▶ **WHAT IS NEEDED**: Give back each line below verbatim.

== PROVIDED RECORDS

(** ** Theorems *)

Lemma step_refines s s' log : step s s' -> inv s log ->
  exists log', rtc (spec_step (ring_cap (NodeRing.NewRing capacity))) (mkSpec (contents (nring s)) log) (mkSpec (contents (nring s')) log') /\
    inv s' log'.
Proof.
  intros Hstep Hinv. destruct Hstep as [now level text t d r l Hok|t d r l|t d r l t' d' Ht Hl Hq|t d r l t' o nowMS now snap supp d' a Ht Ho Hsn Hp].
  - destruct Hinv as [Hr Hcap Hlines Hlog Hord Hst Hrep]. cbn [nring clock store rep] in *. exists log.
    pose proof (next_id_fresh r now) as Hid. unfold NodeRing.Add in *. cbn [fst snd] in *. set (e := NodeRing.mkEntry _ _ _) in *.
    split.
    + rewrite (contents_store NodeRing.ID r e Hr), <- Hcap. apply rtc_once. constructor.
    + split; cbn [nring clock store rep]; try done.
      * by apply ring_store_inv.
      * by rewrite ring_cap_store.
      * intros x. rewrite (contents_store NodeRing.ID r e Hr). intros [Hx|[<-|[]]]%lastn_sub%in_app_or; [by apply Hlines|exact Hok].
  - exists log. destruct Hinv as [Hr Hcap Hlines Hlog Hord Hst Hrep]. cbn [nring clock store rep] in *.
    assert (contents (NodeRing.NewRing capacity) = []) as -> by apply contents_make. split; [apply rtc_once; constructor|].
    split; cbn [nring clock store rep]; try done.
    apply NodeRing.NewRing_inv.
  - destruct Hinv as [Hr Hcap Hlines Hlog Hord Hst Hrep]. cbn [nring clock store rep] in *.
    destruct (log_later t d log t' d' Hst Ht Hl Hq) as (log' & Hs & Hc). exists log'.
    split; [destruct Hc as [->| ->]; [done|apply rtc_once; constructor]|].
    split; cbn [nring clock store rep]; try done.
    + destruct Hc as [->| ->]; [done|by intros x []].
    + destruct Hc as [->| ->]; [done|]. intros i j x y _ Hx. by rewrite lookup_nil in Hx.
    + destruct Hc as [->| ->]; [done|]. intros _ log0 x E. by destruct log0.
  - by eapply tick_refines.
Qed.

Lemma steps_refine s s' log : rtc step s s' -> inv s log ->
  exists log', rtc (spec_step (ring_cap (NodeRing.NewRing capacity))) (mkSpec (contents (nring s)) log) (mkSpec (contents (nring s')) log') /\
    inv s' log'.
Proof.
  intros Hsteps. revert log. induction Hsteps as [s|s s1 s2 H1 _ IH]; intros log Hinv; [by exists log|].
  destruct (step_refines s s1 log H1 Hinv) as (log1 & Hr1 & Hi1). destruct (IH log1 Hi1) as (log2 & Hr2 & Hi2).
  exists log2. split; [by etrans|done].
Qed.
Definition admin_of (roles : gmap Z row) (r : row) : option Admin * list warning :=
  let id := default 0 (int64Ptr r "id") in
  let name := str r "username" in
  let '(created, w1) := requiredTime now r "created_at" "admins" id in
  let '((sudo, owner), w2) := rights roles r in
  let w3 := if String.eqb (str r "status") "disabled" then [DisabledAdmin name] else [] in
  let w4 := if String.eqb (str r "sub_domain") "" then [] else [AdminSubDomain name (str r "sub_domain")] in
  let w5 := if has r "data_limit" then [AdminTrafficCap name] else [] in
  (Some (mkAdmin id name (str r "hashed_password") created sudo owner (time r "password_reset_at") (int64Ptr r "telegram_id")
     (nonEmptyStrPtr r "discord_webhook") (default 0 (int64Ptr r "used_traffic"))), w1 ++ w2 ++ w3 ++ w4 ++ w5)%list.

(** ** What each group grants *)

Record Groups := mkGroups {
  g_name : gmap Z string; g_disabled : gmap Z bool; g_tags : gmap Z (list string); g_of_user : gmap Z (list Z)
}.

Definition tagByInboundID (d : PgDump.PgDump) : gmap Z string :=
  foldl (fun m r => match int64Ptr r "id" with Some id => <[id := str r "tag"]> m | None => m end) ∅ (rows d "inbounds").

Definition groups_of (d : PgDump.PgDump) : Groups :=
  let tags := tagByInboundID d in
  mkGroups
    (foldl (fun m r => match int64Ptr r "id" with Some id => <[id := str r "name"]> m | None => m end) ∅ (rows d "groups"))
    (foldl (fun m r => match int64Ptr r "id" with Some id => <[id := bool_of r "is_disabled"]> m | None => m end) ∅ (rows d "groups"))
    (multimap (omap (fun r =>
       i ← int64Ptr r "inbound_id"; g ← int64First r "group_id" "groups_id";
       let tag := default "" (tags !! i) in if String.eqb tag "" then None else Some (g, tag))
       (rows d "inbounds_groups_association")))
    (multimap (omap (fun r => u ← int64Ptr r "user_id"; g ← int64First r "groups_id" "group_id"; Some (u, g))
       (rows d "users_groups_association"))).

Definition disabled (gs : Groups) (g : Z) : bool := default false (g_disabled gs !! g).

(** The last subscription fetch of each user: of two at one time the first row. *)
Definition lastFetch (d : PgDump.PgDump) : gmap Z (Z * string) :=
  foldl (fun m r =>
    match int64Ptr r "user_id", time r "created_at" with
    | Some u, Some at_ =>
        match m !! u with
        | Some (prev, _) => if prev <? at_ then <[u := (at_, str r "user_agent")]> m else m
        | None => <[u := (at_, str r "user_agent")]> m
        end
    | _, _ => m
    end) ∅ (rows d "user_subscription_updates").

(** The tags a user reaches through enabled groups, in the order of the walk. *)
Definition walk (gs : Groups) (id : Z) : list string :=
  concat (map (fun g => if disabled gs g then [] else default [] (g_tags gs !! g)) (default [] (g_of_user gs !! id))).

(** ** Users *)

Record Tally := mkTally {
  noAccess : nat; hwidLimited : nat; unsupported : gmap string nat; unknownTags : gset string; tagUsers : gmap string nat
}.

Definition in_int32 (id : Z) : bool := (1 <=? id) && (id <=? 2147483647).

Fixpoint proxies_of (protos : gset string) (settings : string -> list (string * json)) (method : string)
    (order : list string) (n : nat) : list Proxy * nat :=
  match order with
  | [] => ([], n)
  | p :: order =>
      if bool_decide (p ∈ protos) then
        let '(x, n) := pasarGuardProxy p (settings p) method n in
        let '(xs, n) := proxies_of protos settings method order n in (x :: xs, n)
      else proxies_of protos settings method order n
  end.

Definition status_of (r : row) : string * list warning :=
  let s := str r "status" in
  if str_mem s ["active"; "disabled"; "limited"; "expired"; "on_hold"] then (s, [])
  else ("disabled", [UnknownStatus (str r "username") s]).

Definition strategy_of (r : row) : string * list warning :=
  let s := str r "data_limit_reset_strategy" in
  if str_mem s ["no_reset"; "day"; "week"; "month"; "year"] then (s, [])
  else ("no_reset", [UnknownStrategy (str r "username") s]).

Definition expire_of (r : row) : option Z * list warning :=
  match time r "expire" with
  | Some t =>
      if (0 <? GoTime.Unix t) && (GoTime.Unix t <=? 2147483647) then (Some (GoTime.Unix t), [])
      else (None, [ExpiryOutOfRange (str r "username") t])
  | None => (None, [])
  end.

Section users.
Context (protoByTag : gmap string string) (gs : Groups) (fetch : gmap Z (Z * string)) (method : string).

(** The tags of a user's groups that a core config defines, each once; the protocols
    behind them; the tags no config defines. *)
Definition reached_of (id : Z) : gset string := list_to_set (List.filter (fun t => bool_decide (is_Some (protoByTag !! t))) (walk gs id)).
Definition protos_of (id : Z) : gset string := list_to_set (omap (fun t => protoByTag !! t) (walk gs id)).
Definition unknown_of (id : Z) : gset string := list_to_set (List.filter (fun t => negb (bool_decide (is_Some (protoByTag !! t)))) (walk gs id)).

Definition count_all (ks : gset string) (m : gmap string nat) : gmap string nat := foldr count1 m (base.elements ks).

====

▶ **WRITTEN REPLY**:
(** ** Theorems *)

Lemma step_refines s s' log : step s s' -> inv s log ->
  exists log', rtc (spec_step (ring_cap (NodeRing.NewRing capacity))) (mkSpec (contents (nring s)) log) (mkSpec (contents (nring s')) log') /\
    inv s' log'.
Proof.
  intros Hstep Hinv. destruct Hstep as [now level text t d r l Hok|t d r l|t d r l t' d' Ht Hl Hq|t d r l t' o nowMS now snap supp d' a Ht Ho Hsn Hp].
  - destruct Hinv as [Hr Hcap Hlines Hlog Hord Hst Hrep]. cbn [nring clock store rep] in *. exists log.
    pose proof (next_id_fresh r now) as Hid. unfold NodeRing.Add in *. cbn [fst snd] in *. set (e := NodeRing.mkEntry _ _ _) in *.
    split.
    + rewrite (contents_store NodeRing.ID r e Hr), <- Hcap. apply rtc_once. constructor.
    + split; cbn [nring clock store rep]; try done.
      * by apply ring_store_inv.
      * by rewrite ring_cap_store.
      * intros x. rewrite (contents_store NodeRing.ID r e Hr). intros [Hx|[<-|[]]]%lastn_sub%in_app_or; [by apply Hlines|exact Hok].
  - exists log. destruct Hinv as [Hr Hcap Hlines Hlog Hord Hst Hrep]. cbn [nring clock store rep] in *.
    assert (contents (NodeRing.NewRing capacity) = []) as -> by apply contents_make. split; [apply rtc_once; constructor|].
    split; cbn [nring clock store rep]; try done.
    apply NodeRing.NewRing_inv.
  - destruct Hinv as [Hr Hcap Hlines Hlog Hord Hst Hrep]. cbn [nring clock store rep] in *.
    destruct (log_later t d log t' d' Hst Ht Hl Hq) as (log' & Hs & Hc). exists log'.
    split; [destruct Hc as [->| ->]; [done|apply rtc_once; constructor]|].
    split; cbn [nring clock store rep]; try done.
    + destruct Hc as [->| ->]; [done|by intros x []].
    + destruct Hc as [->| ->]; [done|]. intros i j x y _ Hx. by rewrite lookup_nil in Hx.
    + destruct Hc as [->| ->]; [done|]. intros _ log0 x E. by destruct log0.
  - by eapply tick_refines.
Qed.

Lemma steps_refine s s' log : rtc step s s' -> inv s log ->
  exists log', rtc (spec_step (ring_cap (NodeRing.NewRing capacity))) (mkSpec (contents (nring s)) log) (mkSpec (contents (nring s')) log') /\
    inv s' log'.
Proof.
  intros Hsteps. revert log. induction Hsteps as [s|s s1 s2 H1 _ IH]; intros log Hinv; [by exists log|].
  destruct (step_refines s s1 log H1 Hinv) as (log1 & Hr1 & Hi1). destruct (IH log1 Hi1) as (log2 & Hr2 & Hi2).
  exists log2. split; [by etrans|done].
Qed.
Definition admin_of (roles : gmap Z row) (r : row) : option Admin * list warning :=
  let id := default 0 (int64Ptr r "id") in
  let name := str r "username" in
  let '(created, w1) := requiredTime now r "created_at" "admins" id in
  let '((sudo, owner), w2) := rights roles r in
  let w3 := if String.eqb (str r "status") "disabled" then [DisabledAdmin name] else [] in
  let w4 := if String.eqb (str r "sub_domain") "" then [] else [AdminSubDomain name (str r "sub_domain")] in
  let w5 := if has r "data_limit" then [AdminTrafficCap name] else [] in
  (Some (mkAdmin id name (str r "hashed_password") created sudo owner (time r "password_reset_at") (int64Ptr r "telegram_id")
     (nonEmptyStrPtr r "discord_webhook") (default 0 (int64Ptr r "used_traffic"))), w1 ++ w2 ++ w3 ++ w4 ++ w5)%list.

(** ** What each group grants *)

Record Groups := mkGroups {
  g_name : gmap Z string; g_disabled : gmap Z bool; g_tags : gmap Z (list string); g_of_user : gmap Z (list Z)
}.

Definition tagByInboundID (d : PgDump.PgDump) : gmap Z string :=
  foldl (fun m r => match int64Ptr r "id" with Some id => <[id := str r "tag"]> m | None => m end) ∅ (rows d "inbounds").

Definition groups_of (d : PgDump.PgDump) : Groups :=
  let tags := tagByInboundID d in
  mkGroups
    (foldl (fun m r => match int64Ptr r "id" with Some id => <[id := str r "name"]> m | None => m end) ∅ (rows d "groups"))
    (foldl (fun m r => match int64Ptr r "id" with Some id => <[id := bool_of r "is_disabled"]> m | None => m end) ∅ (rows d "groups"))
    (multimap (omap (fun r =>
       i ← int64Ptr r "inbound_id"; g ← int64First r "group_id" "groups_id";
       let tag := default "" (tags !! i) in if String.eqb tag "" then None else Some (g, tag))
       (rows d "inbounds_groups_association")))
    (multimap (omap (fun r => u ← int64Ptr r "user_id"; g ← int64First r "groups_id" "group_id"; Some (u, g))
       (rows d "users_groups_association"))).

Definition disabled (gs : Groups) (g : Z) : bool := default false (g_disabled gs !! g).

(** The last subscription fetch of each user: of two at one time the first row. *)
Definition lastFetch (d : PgDump.PgDump) : gmap Z (Z * string) :=
  foldl (fun m r =>
    match int64Ptr r "user_id", time r "created_at" with
    | Some u, Some at_ =>
        match m !! u with
        | Some (prev, _) => if prev <? at_ then <[u := (at_, str r "user_agent")]> m else m
        | None => <[u := (at_, str r "user_agent")]> m
        end
    | _, _ => m
    end) ∅ (rows d "user_subscription_updates").

(** The tags a user reaches through enabled groups, in the order of the walk. *)
Definition walk (gs : Groups) (id : Z) : list string :=
  concat (map (fun g => if disabled gs g then [] else default [] (g_tags gs !! g)) (default [] (g_of_user gs !! id))).

(** ** Users *)

Record Tally := mkTally {
  noAccess : nat; hwidLimited : nat; unsupported : gmap string nat; unknownTags : gset string; tagUsers : gmap string nat
}.

Definition in_int32 (id : Z) : bool := (1 <=? id) && (id <=? 2147483647).

Fixpoint proxies_of (protos : gset string) (settings : string -> list (string * json)) (method : string)
    (order : list string) (n : nat) : list Proxy * nat :=
  match order with
  | [] => ([], n)
  | p :: order =>
      if bool_decide (p ∈ protos) then
        let '(x, n) := pasarGuardProxy p (settings p) method n in
        let '(xs, n) := proxies_of protos settings method order n in (x :: xs, n)
      else proxies_of protos settings method order n
  end.

Definition status_of (r : row) : string * list warning :=
  let s := str r "status" in
  if str_mem s ["active"; "disabled"; "limited"; "expired"; "on_hold"] then (s, [])
  else ("disabled", [UnknownStatus (str r "username") s]).

Definition strategy_of (r : row) : string * list warning :=
  let s := str r "data_limit_reset_strategy" in
  if str_mem s ["no_reset"; "day"; "week"; "month"; "year"] then (s, [])
  else ("no_reset", [UnknownStrategy (str r "username") s]).

Definition expire_of (r : row) : option Z * list warning :=
  match time r "expire" with
  | Some t =>
      if (0 <? GoTime.Unix t) && (GoTime.Unix t <=? 2147483647) then (Some (GoTime.Unix t), [])
      else (None, [ExpiryOutOfRange (str r "username") t])
  | None => (None, [])
  end.

Section users.
Context (protoByTag : gmap string string) (gs : Groups) (fetch : gmap Z (Z * string)) (method : string).

(** The tags of a user's groups that a core config defines, each once; the protocols
    behind them; the tags no config defines. *)
Definition reached_of (id : Z) : gset string := list_to_set (List.filter (fun t => bool_decide (is_Some (protoByTag !! t))) (walk gs id)).
Definition protos_of (id : Z) : gset string := list_to_set (omap (fun t => protoByTag !! t) (walk gs id)).
Definition unknown_of (id : Z) : gset string := list_to_set (List.filter (fun t => negb (bool_decide (is_Some (protoByTag !! t)))) (walk gs id)).

Definition count_all (ks : gset string) (m : gmap string nat) : gmap string nat := foldr count1 m (base.elements ks).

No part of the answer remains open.